§ WHAT THE TASK ASKS
Produce the records again in full, exactly as shown below.

[Source records]

────────────────────

(** ** The sentences of the specification that the script does not satisfy *)

(** The sentence as the specification has it, for one message handed to the
    [try] statement: one Result, a Success exactly when the handler
    returned, carrying the [job_id] of the body. *)
Definition one_result_per_message (E : Env) (job : message) (w : world) : Prop :=
  exists r,
    published (new_events w (snd (run_job E job w))) = [r] /\
    (forall j, body_job_id E job = inr j -> resp_job_id r = Some j) /\
    resp_success r =
      Some (PBool (match fst (handler E job w) with
                   | inr _ => true
                   | inl _ => false
                   end)).

(** The second half of the sentence as the specification has it: started on
    an empty queue that stays empty, the loop stops once enough iterations
    have gone by. *)
Definition stops_on_empty_queue (E : Env) : Prop :=
  exists fuel n, fst (worker E fuel (queued [])) = Exited n.

(** The storage keys as the specification lists them: the three of the
    non-statistical path, and [pvalues_simple_<id>] on top of them on the
    statistical path.  [suffix] is what follows [<id>] in a key. *)
Definition specified_keys (suffix job_id : string) (statistical : bool)
  : list string :=
  [("means_simple_" ++ job_id ++ suffix)%string;
   ("significant_means_" ++ job_id ++ suffix)%string;
   ("deconvoluted_simple_" ++ job_id ++ suffix)%string]
  ++ (if statistical
      then [("pvalues_simple_" ++ job_id ++ suffix)%string]
      else []).

Definition files_as_specified (suffix job_id : string) (statistical : bool)
    (r : pyval) : Prop :=
  forall k, In k (file_keys r) <-> In k (specified_keys suffix job_id statistical).

(** The sentence as the specification has it, for one job: a connection is
    made only if the current one was seen closed when the handler was
    done. *)
Definition rebuilt_only_when_closed (E : Env) (job : message) (w : world)
  : Prop :=
  In EvConnect (new_events w (snd (run_job E job w))) ->
  is_closed E (snd (handler E job w)) = true.


(** ** A concrete environment *)

(** Job bodies as JSON text. *)
Definition dq : string := String (ascii_of_nat 34) EmptyString.

Definition jstr (s : string) : string := (dq ++ s ++ dq)%string.

Fixpoint jfields (fs : list (string * string)) : string :=
  match fs with
  | [] => ""
  | (k, v) :: rest =>
      match rest with
      | [] => (jstr k ++ ": " ++ v)%string
      | _ => (jstr k ++ ": " ++ v ++ ", " ++ jfields rest)%string
      end
  end.

Definition jobj (fs : list (string * string)) : string :=
  ("{" ++ jfields fs ++ "}")%string.

(** The literal [0.1]: the float nearest to 1/10, [0x1.999999999999ap-4]. *)
Definition float_0_1 : float := S754_finite false 7205759403792794 (-56).

Definition method_body (job_id iterations : string) : string :=
  jobj [("job_id", jstr job_id); ("file_meta", jstr "meta.txt");
        ("file_counts", jstr "counts.txt"); ("iterations", iterations);
        ("threshold", "0.1"); ("result_precision", "3")].

Definition method_value (job_id : string) (iterations : Z) : pyval :=
  PDict [("job_id", PStr job_id); ("file_meta", PStr "meta.txt");
         ("file_counts", PStr "counts.txt"); ("iterations", PInt iterations);
         ("threshold", PFloat float_0_1); ("result_precision", PInt 3)].

Definition unknown_plot_body : string :=
  jobj [("job_id", jstr "j1"); ("type", jstr "unknown_type")].

Definition unknown_plot_value : pyval :=
  PDict [("job_id", PStr "j1"); ("type", PStr "unknown_type")].

Definition heatmaps_body : string :=
  jobj [("job_id", jstr "j1"); ("type", jstr "heatmaps_plot");
        ("file_meta", jstr "meta.txt"); ("file_pvalues", jstr "pvalues.txt")].

Definition heatmaps_value : pyval :=
  PDict [("job_id", PStr "j1"); ("type", PStr "heatmaps_plot");
         ("file_meta", PStr "meta.txt"); ("file_pvalues", PStr "pvalues.txt")].

(** A method payload without [file_meta] and one without [job_id]. *)
Definition no_file_meta_body : string :=
  jobj [("job_id", jstr "j2"); ("file_counts", jstr "counts.txt")].

Definition no_file_meta_value : pyval :=
  PDict [("job_id", PStr "j2"); ("file_counts", PStr "counts.txt")].

Definition no_job_id_body : string :=
  jobj [("file_meta", jstr "meta.txt"); ("file_counts", jstr "counts.txt")].

Definition no_job_id_value : pyval :=
  PDict [("file_meta", PStr "meta.txt"); ("file_counts", PStr "counts.txt")].

(** A decoder that knows the bodies above. *)
Definition demo_loads (s : string) : result pyval :=
  match assoc s [(method_body "j1" "0", method_value "j1" 0);
                 (method_body "j1" "10", method_value "j1" 10);
                 (method_body "j3" "0", method_value "j3" 0);
                 (unknown_plot_body, unknown_plot_value);
                 (heatmaps_body, heatmaps_value);
                 (no_file_meta_body, no_file_meta_value);
                 (no_job_id_body, no_job_id_value)] with
  | Some v => inr v
  | None => inl ValueError
  end.

(** A worker on queue [queue_name] whose store holds every key, whose
    launchers succeed, whose heatmaps plotter leaves no file behind and
    whose broker connection never closes. *)
Definition demo_env (queue_name : string) : Env :=
  {| jobs_queue_name := queue_name;
     json_loads := demo_loads;
     format_other := fun _ => "?";
     int_of_str := fun _ => None;
     float_of_str := fun _ => None;
     splitext_ext := fun _ => ".txt";
     s3_get_object := fun _ key =>
       match key with
       | PStr s => inr ("content of " ++ s)%string
       | _ => inl (Other "ParamValidationError")
       end;
     temporary_directory := fun _ => None;
     named_temporary_file := fun _ _ _ => None;
     write_temporary_file := fun _ _ => None;
     read_data_from_s3_object := fun content _ _ => inr (Frame content);
     to_csv := fun data => match data with Frame t => t end;
     s3_put_object := fun _ _ _ => None;
     cpdb_statistical_analysis_launcher := fun _ _ =>
       inr (Frame "pvalues", Frame "means", Frame "significant_means",
            Frame "deconvoluted");
     cpdb_method_analysis_launcher := fun _ _ =>
       inr (Frame "means", Frame "significant_means", Frame "deconvoluted");
     dot_plot := fun _ _ => inr (Some "png");
     heatmaps_plot := fun _ _ => inr (None, None);
     PlotException_init := fun msg =>
       {| e_str := msg; e_description := None; e_hint := None |};
     is_closed := fun _ => false |}.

────────────────────

§ EXERCISE SOLUTION
(** ** The sentences of the specification that the script does not satisfy *)

(** The sentence as the specification has it, for one message handed to the
    [try] statement: one Result, a Success exactly when the handler
    returned, carrying the [job_id] of the body. *)
Definition one_result_per_message (E : Env) (job : message) (w : world) : Prop :=
  exists r,
    published (new_events w (snd (run_job E job w))) = [r] /\
    (forall j, body_job_id E job = inr j -> resp_job_id r = Some j) /\
    resp_success r =
      Some (PBool (match fst (handler E job w) with
                   | inr _ => true
                   | inl _ => false
                   end)).

(** The second half of the sentence as the specification has it: started on
    an empty queue that stays empty, the loop stops once enough iterations
    have gone by. *)
Definition stops_on_empty_queue (E : Env) : Prop :=
  exists fuel n, fst (worker E fuel (queued [])) = Exited n.

(** The storage keys as the specification lists them: the three of the
    non-statistical path, and [pvalues_simple_<id>] on top of them on the
    statistical path.  [suffix] is what follows [<id>] in a key. *)
Definition specified_keys (suffix job_id : string) (statistical : bool)
  : list string :=
  [("means_simple_" ++ job_id ++ suffix)%string;
   ("significant_means_" ++ job_id ++ suffix)%string;
   ("deconvoluted_simple_" ++ job_id ++ suffix)%string]
  ++ (if statistical
      then [("pvalues_simple_" ++ job_id ++ suffix)%string]
      else []).

Definition files_as_specified (suffix job_id : string) (statistical : bool)
    (r : pyval) : Prop :=
  forall k, In k (file_keys r) <-> In k (specified_keys suffix job_id statistical).

(** The sentence as the specification has it, for one job: a connection is
    made only if the current one was seen closed when the handler was
    done. *)
Definition rebuilt_only_when_closed (E : Env) (job : message) (w : world)
  : Prop :=
  In EvConnect (new_events w (snd (run_job E job w))) ->
  is_closed E (snd (handler E job w)) = true.


(** ** A concrete environment *)

(** Job bodies as JSON text. *)
Definition dq : string := String (ascii_of_nat 34) EmptyString.

Definition jstr (s : string) : string := (dq ++ s ++ dq)%string.

Fixpoint jfields (fs : list (string * string)) : string :=
  match fs with
  | [] => ""
  | (k, v) :: rest =>
      match rest with
      | [] => (jstr k ++ ": " ++ v)%string
      | _ => (jstr k ++ ": " ++ v ++ ", " ++ jfields rest)%string
      end
  end.

Definition jobj (fs : list (string * string)) : string :=
  ("{" ++ jfields fs ++ "}")%string.

(** The literal [0.1]: the float nearest to 1/10, [0x1.999999999999ap-4]. *)
Definition float_0_1 : float := S754_finite false 7205759403792794 (-56).

Definition method_body (job_id iterations : string) : string :=
  jobj [("job_id", jstr job_id); ("file_meta", jstr "meta.txt");
        ("file_counts", jstr "counts.txt"); ("iterations", iterations);
        ("threshold", "0.1"); ("result_precision", "3")].

Definition method_value (job_id : string) (iterations : Z) : pyval :=
  PDict [("job_id", PStr job_id); ("file_meta", PStr "meta.txt");
         ("file_counts", PStr "counts.txt"); ("iterations", PInt iterations);
         ("threshold", PFloat float_0_1); ("result_precision", PInt 3)].

Definition unknown_plot_body : string :=
  jobj [("job_id", jstr "j1"); ("type", jstr "unknown_type")].

Definition unknown_plot_value : pyval :=
  PDict [("job_id", PStr "j1"); ("type", PStr "unknown_type")].

Definition heatmaps_body : string :=
  jobj [("job_id", jstr "j1"); ("type", jstr "heatmaps_plot");
        ("file_meta", jstr "meta.txt"); ("file_pvalues", jstr "pvalues.txt")].

Definition heatmaps_value : pyval :=
  PDict [("job_id", PStr "j1"); ("type", PStr "heatmaps_plot");
         ("file_meta", PStr "meta.txt"); ("file_pvalues", PStr "pvalues.txt")].

(** A method payload without [file_meta] and one without [job_id]. *)
Definition no_file_meta_body : string :=
  jobj [("job_id", jstr "j2"); ("file_counts", jstr "counts.txt")].

Definition no_file_meta_value : pyval :=
  PDict [("job_id", PStr "j2"); ("file_counts", PStr "counts.txt")].

Definition no_job_id_body : string :=
  jobj [("file_meta", jstr "meta.txt"); ("file_counts", jstr "counts.txt")].

Definition no_job_id_value : pyval :=
  PDict [("file_meta", PStr "meta.txt"); ("file_counts", PStr "counts.txt")].

(** A decoder that knows the bodies above. *)
Definition demo_loads (s : string) : result pyval :=
  match assoc s [(method_body "j1" "0", method_value "j1" 0);
                 (method_body "j1" "10", method_value "j1" 10);
                 (method_body "j3" "0", method_value "j3" 0);
                 (unknown_plot_body, unknown_plot_value);
                 (heatmaps_body, heatmaps_value);
                 (no_file_meta_body, no_file_meta_value);
                 (no_job_id_body, no_job_id_value)] with
  | Some v => inr v
  | None => inl ValueError
  end.

(** A worker on queue [queue_name] whose store holds every key, whose
    launchers succeed, whose heatmaps plotter leaves no file behind and
    whose broker connection never closes. *)
Definition demo_env (queue_name : string) : Env :=
  {| jobs_queue_name := queue_name;
     json_loads := demo_loads;
     format_other := fun _ => "?";
     int_of_str := fun _ => None;
     float_of_str := fun _ => None;
     splitext_ext := fun _ => ".txt";
     s3_get_object := fun _ key =>
       match key with
       | PStr s => inr ("content of " ++ s)%string
       | _ => inl (Other "ParamValidationError")
       end;
     temporary_directory := fun _ => None;
     named_temporary_file := fun _ _ _ => None;
     write_temporary_file := fun _ _ => None;
     read_data_from_s3_object := fun content _ _ => inr (Frame content);
     to_csv := fun data => match data with Frame t => t end;
     s3_put_object := fun _ _ _ => None;
     cpdb_statistical_analysis_launcher := fun _ _ =>
       inr (Frame "pvalues", Frame "means", Frame "significant_means",
            Frame "deconvoluted");
     cpdb_method_analysis_launcher := fun _ _ =>
       inr (Frame "means", Frame "significant_means", Frame "deconvoluted");
     dot_plot := fun _ _ => inr (Some "png");
     heatmaps_plot := fun _ _ => inr (None, None);
     PlotException_init := fun msg =>
       {| e_str := msg; e_description := None; e_hint := None |};
     is_closed := fun _ => false |}.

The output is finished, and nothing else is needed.